───── PROVIDED INFORMATION ─────
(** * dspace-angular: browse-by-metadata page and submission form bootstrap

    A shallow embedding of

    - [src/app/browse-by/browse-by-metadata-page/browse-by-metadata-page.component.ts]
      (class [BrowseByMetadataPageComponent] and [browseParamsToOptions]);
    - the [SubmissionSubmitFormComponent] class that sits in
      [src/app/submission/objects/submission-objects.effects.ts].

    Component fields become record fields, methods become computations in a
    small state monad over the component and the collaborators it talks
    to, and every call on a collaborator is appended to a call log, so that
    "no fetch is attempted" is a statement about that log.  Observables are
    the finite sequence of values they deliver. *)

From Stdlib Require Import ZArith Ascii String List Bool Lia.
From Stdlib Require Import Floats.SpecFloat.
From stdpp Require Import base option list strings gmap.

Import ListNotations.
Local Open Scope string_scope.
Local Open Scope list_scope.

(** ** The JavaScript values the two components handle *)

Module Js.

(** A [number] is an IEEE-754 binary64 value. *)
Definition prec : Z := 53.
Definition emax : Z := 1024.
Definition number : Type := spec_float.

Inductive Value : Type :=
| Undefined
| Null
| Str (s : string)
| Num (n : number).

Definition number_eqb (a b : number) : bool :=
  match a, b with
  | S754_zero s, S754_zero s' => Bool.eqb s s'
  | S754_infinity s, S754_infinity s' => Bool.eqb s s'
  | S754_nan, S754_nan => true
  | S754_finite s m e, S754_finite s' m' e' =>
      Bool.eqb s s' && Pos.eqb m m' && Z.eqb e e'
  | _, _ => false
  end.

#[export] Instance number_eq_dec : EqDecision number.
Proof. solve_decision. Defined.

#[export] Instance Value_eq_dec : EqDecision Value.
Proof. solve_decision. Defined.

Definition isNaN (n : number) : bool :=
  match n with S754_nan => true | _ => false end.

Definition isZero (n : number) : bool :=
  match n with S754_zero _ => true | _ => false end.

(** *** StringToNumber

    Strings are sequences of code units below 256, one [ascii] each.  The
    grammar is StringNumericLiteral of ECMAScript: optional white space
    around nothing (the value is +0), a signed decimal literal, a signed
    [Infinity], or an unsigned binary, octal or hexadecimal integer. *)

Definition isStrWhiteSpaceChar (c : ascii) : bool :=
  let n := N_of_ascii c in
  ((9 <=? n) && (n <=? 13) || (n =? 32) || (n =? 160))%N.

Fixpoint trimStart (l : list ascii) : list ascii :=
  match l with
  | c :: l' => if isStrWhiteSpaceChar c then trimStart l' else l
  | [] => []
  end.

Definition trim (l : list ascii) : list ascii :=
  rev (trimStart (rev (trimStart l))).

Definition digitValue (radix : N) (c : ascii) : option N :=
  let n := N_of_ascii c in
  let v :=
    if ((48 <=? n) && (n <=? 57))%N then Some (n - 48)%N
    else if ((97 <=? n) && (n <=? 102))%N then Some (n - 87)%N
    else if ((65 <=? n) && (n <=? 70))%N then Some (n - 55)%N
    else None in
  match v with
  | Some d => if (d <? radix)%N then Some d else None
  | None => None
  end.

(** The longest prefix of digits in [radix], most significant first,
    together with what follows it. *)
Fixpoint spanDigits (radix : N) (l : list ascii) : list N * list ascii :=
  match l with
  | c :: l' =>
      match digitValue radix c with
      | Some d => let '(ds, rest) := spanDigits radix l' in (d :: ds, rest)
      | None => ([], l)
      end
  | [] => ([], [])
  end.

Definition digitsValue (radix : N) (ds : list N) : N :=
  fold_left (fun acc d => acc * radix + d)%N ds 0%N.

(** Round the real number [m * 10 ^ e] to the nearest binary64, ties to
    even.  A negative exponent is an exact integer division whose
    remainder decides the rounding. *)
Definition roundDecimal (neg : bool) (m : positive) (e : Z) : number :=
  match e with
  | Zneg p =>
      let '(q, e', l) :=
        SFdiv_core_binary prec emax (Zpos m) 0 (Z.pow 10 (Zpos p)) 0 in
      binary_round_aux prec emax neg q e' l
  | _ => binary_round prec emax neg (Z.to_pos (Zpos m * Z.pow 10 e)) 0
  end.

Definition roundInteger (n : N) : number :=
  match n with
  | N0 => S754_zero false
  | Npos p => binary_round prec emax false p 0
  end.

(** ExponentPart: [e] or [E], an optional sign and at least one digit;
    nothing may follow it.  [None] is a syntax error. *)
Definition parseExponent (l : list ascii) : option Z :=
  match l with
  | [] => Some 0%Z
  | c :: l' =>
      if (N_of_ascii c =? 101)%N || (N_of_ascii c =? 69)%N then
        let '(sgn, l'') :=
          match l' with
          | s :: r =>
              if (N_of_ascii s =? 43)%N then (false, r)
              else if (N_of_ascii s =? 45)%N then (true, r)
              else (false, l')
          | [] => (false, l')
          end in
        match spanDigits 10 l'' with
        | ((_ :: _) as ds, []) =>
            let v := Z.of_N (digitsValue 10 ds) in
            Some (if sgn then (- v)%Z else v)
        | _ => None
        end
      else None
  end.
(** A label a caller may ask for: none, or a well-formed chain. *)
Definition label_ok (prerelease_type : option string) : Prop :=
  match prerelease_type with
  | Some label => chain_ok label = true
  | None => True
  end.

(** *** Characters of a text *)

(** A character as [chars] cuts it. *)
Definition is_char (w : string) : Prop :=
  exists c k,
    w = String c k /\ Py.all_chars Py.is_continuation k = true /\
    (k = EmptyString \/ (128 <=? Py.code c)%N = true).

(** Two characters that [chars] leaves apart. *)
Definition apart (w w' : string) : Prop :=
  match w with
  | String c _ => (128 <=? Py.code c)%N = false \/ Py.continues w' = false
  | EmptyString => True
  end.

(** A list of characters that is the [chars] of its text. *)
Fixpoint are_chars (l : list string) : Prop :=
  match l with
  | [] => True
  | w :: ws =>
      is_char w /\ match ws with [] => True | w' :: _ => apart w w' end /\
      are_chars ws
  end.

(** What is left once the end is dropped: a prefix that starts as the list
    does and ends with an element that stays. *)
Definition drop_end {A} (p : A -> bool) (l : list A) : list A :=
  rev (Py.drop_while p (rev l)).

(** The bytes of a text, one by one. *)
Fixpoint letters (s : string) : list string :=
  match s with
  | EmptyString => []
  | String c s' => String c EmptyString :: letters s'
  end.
─────
TRY IT: Output all of the data above without any alteration.

SOLUTION BELOW:
(** * dspace-angular: browse-by-metadata page and submission form bootstrap

    A shallow embedding of

    - [src/app/browse-by/browse-by-metadata-page/browse-by-metadata-page.component.ts]
      (class [BrowseByMetadataPageComponent] and [browseParamsToOptions]);
    - the [SubmissionSubmitFormComponent] class that sits in
      [src/app/submission/objects/submission-objects.effects.ts].

    Component fields become record fields, methods become computations in a
    small state monad over the component and the collaborators it talks
    to, and every call on a collaborator is appended to a call log, so that
    "no fetch is attempted" is a statement about that log.  Observables are
    the finite sequence of values they deliver. *)

From Stdlib Require Import ZArith Ascii String List Bool Lia.
From Stdlib Require Import Floats.SpecFloat.
From stdpp Require Import base option list strings gmap.

Import ListNotations.
Local Open Scope string_scope.
Local Open Scope list_scope.

(** ** The JavaScript values the two components handle *)

Module Js.

(** A [number] is an IEEE-754 binary64 value. *)
Definition prec : Z := 53.
Definition emax : Z := 1024.
Definition number : Type := spec_float.

Inductive Value : Type :=
| Undefined
| Null
| Str (s : string)
| Num (n : number).

Definition number_eqb (a b : number) : bool :=
  match a, b with
  | S754_zero s, S754_zero s' => Bool.eqb s s'
  | S754_infinity s, S754_infinity s' => Bool.eqb s s'
  | S754_nan, S754_nan => true
  | S754_finite s m e, S754_finite s' m' e' =>
      Bool.eqb s s' && Pos.eqb m m' && Z.eqb e e'
  | _, _ => false
  end.

#[export] Instance number_eq_dec : EqDecision number.
Proof. solve_decision. Defined.

#[export] Instance Value_eq_dec : EqDecision Value.
Proof. solve_decision. Defined.

Definition isNaN (n : number) : bool :=
  match n with S754_nan => true | _ => false end.

Definition isZero (n : number) : bool :=
  match n with S754_zero _ => true | _ => false end.

(** *** StringToNumber

    Strings are sequences of code units below 256, one [ascii] each.  The
    grammar is StringNumericLiteral of ECMAScript: optional white space
    around nothing (the value is +0), a signed decimal literal, a signed
    [Infinity], or an unsigned binary, octal or hexadecimal integer. *)

Definition isStrWhiteSpaceChar (c : ascii) : bool :=
  let n := N_of_ascii c in
  ((9 <=? n) && (n <=? 13) || (n =? 32) || (n =? 160))%N.

Fixpoint trimStart (l : list ascii) : list ascii :=
  match l with
  | c :: l' => if isStrWhiteSpaceChar c then trimStart l' else l
  | [] => []
  end.

Definition trim (l : list ascii) : list ascii :=
  rev (trimStart (rev (trimStart l))).

Definition digitValue (radix : N) (c : ascii) : option N :=
  let n := N_of_ascii c in
  let v :=
    if ((48 <=? n) && (n <=? 57))%N then Some (n - 48)%N
    else if ((97 <=? n) && (n <=? 102))%N then Some (n - 87)%N
    else if ((65 <=? n) && (n <=? 70))%N then Some (n - 55)%N
    else None in
  match v with
  | Some d => if (d <? radix)%N then Some d else None
  | None => None
  end.

(** The longest prefix of digits in [radix], most significant first,
    together with what follows it. *)
Fixpoint spanDigits (radix : N) (l : list ascii) : list N * list ascii :=
  match l with
  | c :: l' =>
      match digitValue radix c with
      | Some d => let '(ds, rest) := spanDigits radix l' in (d :: ds, rest)
      | None => ([], l)
      end
  | [] => ([], [])
  end.

Definition digitsValue (radix : N) (ds : list N) : N :=
  fold_left (fun acc d => acc * radix + d)%N ds 0%N.

(** Round the real number [m * 10 ^ e] to the nearest binary64, ties to
    even.  A negative exponent is an exact integer division whose
    remainder decides the rounding. *)
Definition roundDecimal (neg : bool) (m : positive) (e : Z) : number :=
  match e with
  | Zneg p =>
      let '(q, e', l) :=
        SFdiv_core_binary prec emax (Zpos m) 0 (Z.pow 10 (Zpos p)) 0 in
      binary_round_aux prec emax neg q e' l
  | _ => binary_round prec emax neg (Z.to_pos (Zpos m * Z.pow 10 e)) 0
  end.

Definition roundInteger (n : N) : number :=
  match n with
  | N0 => S754_zero false
  | Npos p => binary_round prec emax false p 0
  end.

(** ExponentPart: [e] or [E], an optional sign and at least one digit;
    nothing may follow it.  [None] is a syntax error. *)
Definition parseExponent (l : list ascii) : option Z :=
  match l with
  | [] => Some 0%Z
  | c :: l' =>
      if (N_of_ascii c =? 101)%N || (N_of_ascii c =? 69)%N then
        let '(sgn, l'') :=
          match l' with
          | s :: r =>
              if (N_of_ascii s =? 43)%N then (false, r)
              else if (N_of_ascii s =? 45)%N then (true, r)
              else (false, l')
          | [] => (false, l')
          end in
        match spanDigits 10 l'' with
        | ((_ :: _) as ds, []) =>
            let v := Z.of_N (digitsValue 10 ds) in
            Some (if sgn then (- v)%Z else v)
        | _ => None
        end
      else None
  end.
(** A label a caller may ask for: none, or a well-formed chain. *)
Definition label_ok (prerelease_type : option string) : Prop :=
  match prerelease_type with
  | Some label => chain_ok label = true
  | None => True
  end.

(** *** Characters of a text *)

(** A character as [chars] cuts it. *)
Definition is_char (w : string) : Prop :=
  exists c k,
    w = String c k /\ Py.all_chars Py.is_continuation k = true /\
    (k = EmptyString \/ (128 <=? Py.code c)%N = true).

(** Two characters that [chars] leaves apart. *)
Definition apart (w w' : string) : Prop :=
  match w with
  | String c _ => (128 <=? Py.code c)%N = false \/ Py.continues w' = false
  | EmptyString => True
  end.

(** A list of characters that is the [chars] of its text. *)
Fixpoint are_chars (l : list string) : Prop :=
  match l with
  | [] => True
  | w :: ws =>
      is_char w /\ match ws with [] => True | w' :: _ => apart w w' end /\
      are_chars ws
  end.

(** What is left once the end is dropped: a prefix that starts as the list
    does and ends with an element that stays. *)
Definition drop_end {A} (p : A -> bool) (l : list A) : list A :=
  rev (Py.drop_while p (rev l)).

(** The bytes of a text, one by one. *)
Fixpoint letters (s : string) : list string :=
  match s with
  | EmptyString => []
  | String c s' => String c EmptyString :: letters s'
  end.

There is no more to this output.